Appeals Court Ruling May Threaten DOJ Position In Dozens Of Jan. 6 Cases: Lawyer
Authored by Gary Bai via The Epoch Times (emphasis ours),
An April 7 decision issued by the D.C. Court of Appeals may jeopardize a key legal backing used by the Department of Justice (DOJ) to prosecute participants of the Jan. 6, 2021, Capitol breach, according to attorney Albert Watkins.
“What this opinion did do was, it practically begged for other [Jan. 6] cases to be brought up to the Court of Appeals that would permit a more balanced opinion,” Watkins, who has represented four Jan. 6 defendants, including released prisoner Jacob Chansley, told The Epoch Times in an interview on April 11.
Watkins’ comment came after a three-judge panel at the D.C. Court of Appeals, on April 7, struck down a lower court’s ruling in a 2–1 vote, dismissing a federal charge against three Jan. 6 defendants, and rejected the lower court’s reasoning about the scope of the obstruction charge.
While the higher court’s ruling (pdf) allowed the DOJ’s prosecution of these three specific defendants—Joseph Fischer, Edward Lang, and Garret Miller—to continue, the impact of the higher court’s opinion extends beyond these cases, the attorney said.
According to Watkins, this extended impact has to do with the interpretation of a term about “corrupt” intention in the wording of obstruction charges, considering that the DOJ has been using the obstruction charge as an “attractive” legal tool to prosecute Jan. 6 cases and score plea agreements.
According to a provision in the statute for obstruction charge (18 U.S. Code § 1512 2(c)), “Whoever corruptly … otherwise obstructs, influences, or impedes any official proceeding, or attempts to do so, shall be fined under this title or imprisoned not more than 20 years, or both.”

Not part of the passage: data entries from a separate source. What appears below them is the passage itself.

Lemma codec_filename_entry (h : option (hashtab filename_key Z)) sz m k d :
  filename_ok k d -> counted h sz m -> m !! k = None -> Z.of_nat (base.size m) + 1 < 2 ^ 32 ->
  codec (filename_write_helper (of_filename_key k) d) (insert_filename_trans (map_keys of_filename_key <$> h, []))
    (map_keys of_filename_key <$> snd (hashtab_insert h k d), []).
Proof.
  intros [Hn Hd] Hc Hk Hs. destruct (counted_insert h sz m k d Hc Hk Hs) as [Hr _].
  destruct (small_filename_spec (of_filename_key k) (proj2_sig k)) as (?%small_u32 & ?%small_u32 & ?%small_u32).
  unfold filename_write_helper, insert_filename_trans, read_filename_trans.
  assert (is_u32 (blen (ft_name (of_filename_key k)))) by (destruct Hn; unfold is_u32; lia).
  apply (codec_last _ _ _ (of_filename_key k, d)).
  - eapply codec_bind; [apply (codec_words 1); [done|u32s]|]. eapply codec_bind; [apply codec_key; [by left|done]|].
    eapply codec_last; [apply (codec_words 4); [done|u32s]|]. cbn [buf lookup list_lookup default]. unfold id.
    destruct (of_filename_key k). apply decodes_ret.
  - pose proof (map_keys_insert (K := filename_key) of_filename_key (fun _ _ => eq_refl) (fun _ _ => eq_refl) h k d) as E. rewrite Hr in E.
    cbn [fst snd]. rewrite E. apply decodes_ret.
Qed.

(** The entries of a whole table, some left out. *)
Lemma codec_kept {K K' D St} `{TableKey K} `{KeyOps K'} (f : K -> K') (inj : option (hashtab K D) -> St)
    (w : K' -> D -> writer) (r : St -> reader St) (keep : K' * D -> bool) (t : hashtab K D) (ok : K -> D -> Prop) sz :
  0 < sz < 2 ^ 31 -> table_ok ok (Some t) sz ->
  (forall x, keep x = false -> w x.1 x.2 = skip) ->
  (forall k d h m, ok k d -> keep (f k, d) = true -> counted h sz m -> m !! k = None -> Z.of_nat (base.size m) + 1 < 2 ^ 32 ->
     codec (w (f k) d) (r (inj h)) (inj (snd (hashtab_insert h k d)))) ->
  exists h', codec (hashtab_map (Some (map_keys f t)) w)
      (times (length (List.filter (fun x => keep (with_key f x)) (entries t))) r (inj (hashtab_create sz))) (inj h') /\
    counted h' sz (filter (fun x => keep (with_key f x) = true) (as_map t)).
Proof.
  intros Hsz (m & Hc & Hm & Hok) Hskip Hf. pose proof Hc as (t' & Et & Hw & <- & Ht & Hn). injection Et as <-.
  destruct (filter_entries t (fun x => keep (with_key f x)) Hw) as [Hnd Hmap].
  set (l := List.filter _ _) in *.
  assert (length l <= base.size (as_map t))%nat as Hl.
  { rewrite <- (entries_length t Hw). unfold l. apply List.filter_length_le. }
  destruct (codec_state f inj w r l sz (hashtab_create sz) ∅) as (h' & Hd & Hc').
  - by apply counted_create.
  - rewrite map_size_empty. lia.
  - exact Hnd.
  - intros k _. apply lookup_empty.
  - intros k d h m' [Hin Hkd]%list_elem_of_In%List.filter_In. apply Hf; [|exact Hkd].
    apply list_elem_of_In, (entries_elem t k d Hw) in Hin. exact (Hok k d Hin).
  - exists h'. rewrite Hmap, map_union_empty in Hc'. split; [|exact Hc'].
    eapply codec_ext; [|exact Hd]. intros fp. cbn [hashtab_map]. rewrite map_chains_concat.
    change (concat _) with (entries (map_keys f t)). rewrite map_keys_entries, (map_chain_skipped keep) by done.
    by rewrite filter_map.
Qed.

Lemma filter_true {A} (f : A -> bool) l : (forall x, f x = true) -> List.filter f l = l.
Proof. intros Hf. induction l as [|x l IH]; [done|]. cbn. by rewrite Hf, IH. Qed.

Lemma count_kept {K D} (keep : K * D -> bool) (l : list (K * D)) n : 0 <= n -> n + blen l < 2 ^ 64 ->
  snd (map_chain (fun k d n => (0, if keep (k, d) then u64 (n + 1) else n)) l n) = n + blen (List.filter keep l).
Proof.
  revert n. induction l as [|[k d] l IH]; intros n Hn Hs; [cbn; unfold blen; cbn; lia|].
  rewrite blen_cons in Hs. pose proof (blen_nonneg l). cbn [map_chain]. change (u32 0 =? 0) with true. cbn iota. cbn [List.filter].
  destruct (keep (k, d)); rewrite IH; rewrite ?u64_small by (unfold is_u64; lia); rewrite ?blen_cons; lia.
Qed.

(** A table of filename transitions is read back whole. *)
Lemma codec_filename_trans p h : filename_table_ok h ->
  codec (filename_trans_write p h)
    (if policyvers p <? POLICYDB_VERSION_FILENAME_TRANS then mret (hashtab_create FILENAME_TRANS_SIZE, [])
     else filename_trans_read (hashtab_create FILENAME_TRANS_SIZE))
    (if policyvers p <? POLICYDB_VERSION_FILENAME_TRANS then hashtab_create FILENAME_TRANS_SIZE else h, []).
Proof.
  intros (t & -> & Hok). unfold filename_trans_write. destruct (_ <? _); [apply codec_skip|].
  pose proof Hok as (m & (t' & Et & Hw & <- & Ht & Hn) & Hm & _). injection Et as <-.
  eapply codec_bind; [apply (codec_words 1); [done|]|].
  { apply Forall_cons_2; [|done]. cbn [table_nel]. change (Hashtab.nel (map_keys of_filename_key t)) with (Hashtab.nel t).
    rewrite Hn. unfold is_u32. lia. }
  cbn [buf lookup list_lookup default table_nel]. unfold id. change (Hashtab.nel (map_keys _ t)) with (Hashtab.nel t).
  destruct (codec_kept of_filename_key (fun h => (map_keys of_filename_key <$> h, [])) filename_write_helper
    insert_filename_trans (fun _ => true) t filename_ok FILENAME_TRANS_SIZE) as (h' & Hd & Hc'); [done|done|done| |].
  { intros k d h0 m0 Hk _ Hc0 Hk0 Hs0. by eapply codec_filename_entry. }
  rewrite filter_true, entries_length in Hd by done. rewrite Hn, Nat2Z.id.
  rewrite map_filter_id in Hc' by done.
  assert (Some t = h') as <-. { eapply counted_unique; [|exact Hc']. by exists t. }
  rewrite (map_keys_create (K := filename_key) of_filename_key). exact Hd.
Qed.

(** A table of range transitions that can be written. *)
Definition range_table_ok (h : range_table) : Prop :=
  exists t : hashtab range_key mls_range,
    h = Some (map_keys of_range_key t) /\ table_ok (fun _ r => range_ok r) (Some t) RANGE_TR_SIZE.

(** The table that is read: of a policy of the old format, the transitions of processes. *)
Definition range_saved (p : policy_format) (h h' : range_table) : Prop :=
  exists t t' : hashtab range_key mls_range,
    h = Some (map_keys of_range_key t) /\ h' = Some (map_keys of_range_key t') /\ Hashtab.wf t' /\
    Hashtab.size t' = RANGE_TR_SIZE /\
    as_map t' = filter (fun x => written_range p (of_range_key x.1) = true) (as_map t).

Lemma codec_range_entry p (h : option (hashtab range_key mls_range)) sz m k r :
  range_ok r -> written_range p (of_range_key k) = true ->
  counted h sz m -> m !! k = None -> Z.of_nat (base.size m) + 1 < 2 ^ 32 ->
  codec (range_write_helper p (of_range_key k) r)
    ('(rt, r) ← read_range_trans p; insert_entry (map_keys of_range_key <$> h) rt r)
    (map_keys of_range_key <$> snd (hashtab_insert h k r)).
Proof.
  intros Hr Hk Hc Hkm Hs. destruct (counted_insert h sz m k r Hc Hkm Hs) as [Hi _].
  destruct (small_range_spec (of_range_key k) (proj2_sig k)) as (?%small_u32 & ?%small_u32 & ?%small_u32).
  pose proof (map_keys_insert (K := range_key) of_range_key (fun _ _ => eq_refl) (fun _ _ => eq_refl) h k r) as E.
  rewrite Hi in E. unfold range_write_helper, read_range_trans, written_range in *.
  replace (negb (new_rangetr p) && negb (rt_class (of_range_key k) =? SECCLASS_PROCESS)) with false
    by (by destruct (new_rangetr p), (rt_class (of_range_key k) =? SECCLASS_PROCESS)).
  apply (codec_last _ _ _ (of_range_key k, r)).
  - eapply codec_bind; [apply (codec_words 2); [done|u32s]|].
    eapply codec_bind; [apply codec_when; intros _; apply (codec_words 1); [done|u32s]|].
    eapply codec_last; [by apply codec_range|]. destruct (of_range_key k) as [s t c]. cbn [rt_class] in *.
    destruct (new_rangetr p); cbn in *; [apply decodes_ret|]. apply Z.eqb_eq in Hk as ->. apply decodes_ret.
  - unfold insert_entry. rewrite E. apply decodes_ret.
Qed.

Lemma codec_range_trans p h : range_table_ok h ->
  exists h', codec (range_write p h) (range_read_kern p (hashtab_create RANGE_TR_SIZE)) h' /\
    range_saved p h h' /\ (new_rangetr p = true -> h' = h).
Proof.
  intros (t & -> & Hok). pose proof Hok as (m & (t' & Et & Hw & <- & Ht & Hn) & Hm & _). injection Et as <-.
  destruct (codec_kept of_range_key (fun h => map_keys of_range_key <$> h) (range_write_helper p)
    (fun h => '(rt, r) ← read_range_trans p; insert_entry h rt r) (fun x => written_range p x.1) t
    (fun _ r => range_ok r) RANGE_TR_SIZE) as (h' & Hd & Hc'); [done|done| | |].
  - intros [rt r]. cbn [fst snd]. unfold range_write_helper, written_range.
    by destruct (new_rangetr p), (rt_class rt =? SECCLASS_PROCESS).
  - intros k r h m Hr Hk. by apply codec_range_entry.
  - pose proof (entries_length t Hw) as Hlen.
    pose proof (List.filter_length_le (fun x => written_range p (with_key of_range_key x).1) (entries t)) as Hle.
    pose proof Hc' as (u & -> & Hu & Hum & Hus & Hun).
    exists (Some (map_keys of_range_key u)). split; [|split].
    + unfold range_write, range_read_kern. eapply codec_bind; [apply (codec_words 1); [done|]|].
      { apply Forall_cons_2; [apply u32_range|done]. }
      cbn [buf lookup list_lookup default hashtab_map]. unfold id. rewrite map_chains_concat.
      change (concat _) with (entries (map_keys of_range_key t)). rewrite map_keys_entries.
      unfold rangetrans_count. rewrite (count_kept (fun x => written_range p x.1)).
      2: lia.
      2: { unfold blen. rewrite length_map. lia. }
      rewrite filter_map. unfold blen. rewrite length_map, Z.add_0_l, u32_small by (unfold is_u32; lia). rewrite Nat2Z.id.
      rewrite (map_keys_create (K := range_key) of_range_key). exact Hd.
    + by exists t, u.
    + intros Hnew. rewrite map_filter_id in Hc' by (intros ? ? ?; unfold written_range; by rewrite Hnew).
      do 2 f_equal. assert (Some u = Some t) as [=]; [|done]. eapply counted_unique; [exact Hc'|]. by exists t.
Qed.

A narrowed definition of this provision could hinder the DOJ’s ability to use the charge further and introduce uncertainties in the ongoing trials, the attorney indicated. The DOJ had charged more than 200 Jan. 6 defendants with obstruction-related charges.
“It should cause a certain degree of trepidation on the part of the Department of Justice about utilizing—in a very footloose and fancy-free fashion—the obstruction of an official proceeding charge as the count of choice for pleas,” Watkins said. “I will say it was, in many respects, an extraordinary opinion—more time was spent addressing potential issues not before the court than the issues actually before the court.”
The key issue here is the interpretation of a necessary component of the obstruction charge (18 U.S. Code § 1512 (c)(2))—namely, the definition of “corrupt intent.”
The appeals court ruling indicates that the DOJ prosecutors set forth an interpretation of “corrupt” criminal obstructive conduct as having “a broad meaning that encompasses all forms of obstructive conduct, including appellees’ allegedly violent efforts to stop Congress from certifying the results of the 2020 presidential election.”
But all three judges of the D.C. Court of Appeals expressed some level of concern in their April 7 ruling about whether the government’s current interpretation of “corrupt” intent is appropriate.
Biden appointee Florence Pan, who wrote the majority opinion, indicated that the definition of “corrupt” intent should be determined in a later case.
“At least one pending case on this court’s docket squarely raises the definition of ‘corruptly’ under § 1512(c),” Pan wrote. “It is more prudent to delay addressing the meaning of ‘corrupt’ intent until that issue is properly presented to the court.”
Trump appointee Justin Walker, in his opinion partially concurring with the ruling, diverged from Pan’s view that “corrupt intent” should be interpreted later and wrote in his opinion that the term should be precisely defined to avoid criminalizing legal civil discourse.
Establishing a corrupt intent requires proving that a defendant intended to “obtain a benefit that he knows is unlawful,” Walker wrote, adding that this interpretation is narrower than the one offered by the government.
Without a narrowed definition, Walker wrote, the obstruction charge could become “implausibly broad” and thus “criminalize many lawful attempts to ‘influence’ congressional proceedings—protests or lobbying, for example.”
A narrowed definition could be applied to a “hypothetical” Jan. 6 protestor, Walker noted.
“This rioter joined the throng outside Congress because he was angry at the nation’s elites. He saw the riot as an opportunity to display his bravado. Though likely guilty of other crimes, he did not act ‘corruptly’ under [the statute] because he did not intend to procure a benefit by obstructing the Electoral College vote count,” Walker wrote.
It is yet to be seen if Walker’s opinion will become a binding precedent on the lower courts. Walker contends that it should be: He cited the Supreme Court’s reasoning in Marks v. United States (1977), which says the “narrowest” concurring opinion should be the binding opinion. Pan, objecting to this point in a footnote, says that the D.C. Court of Appeals “has never applied Marks to its own cases” and that “only one federal appellate court has done so.”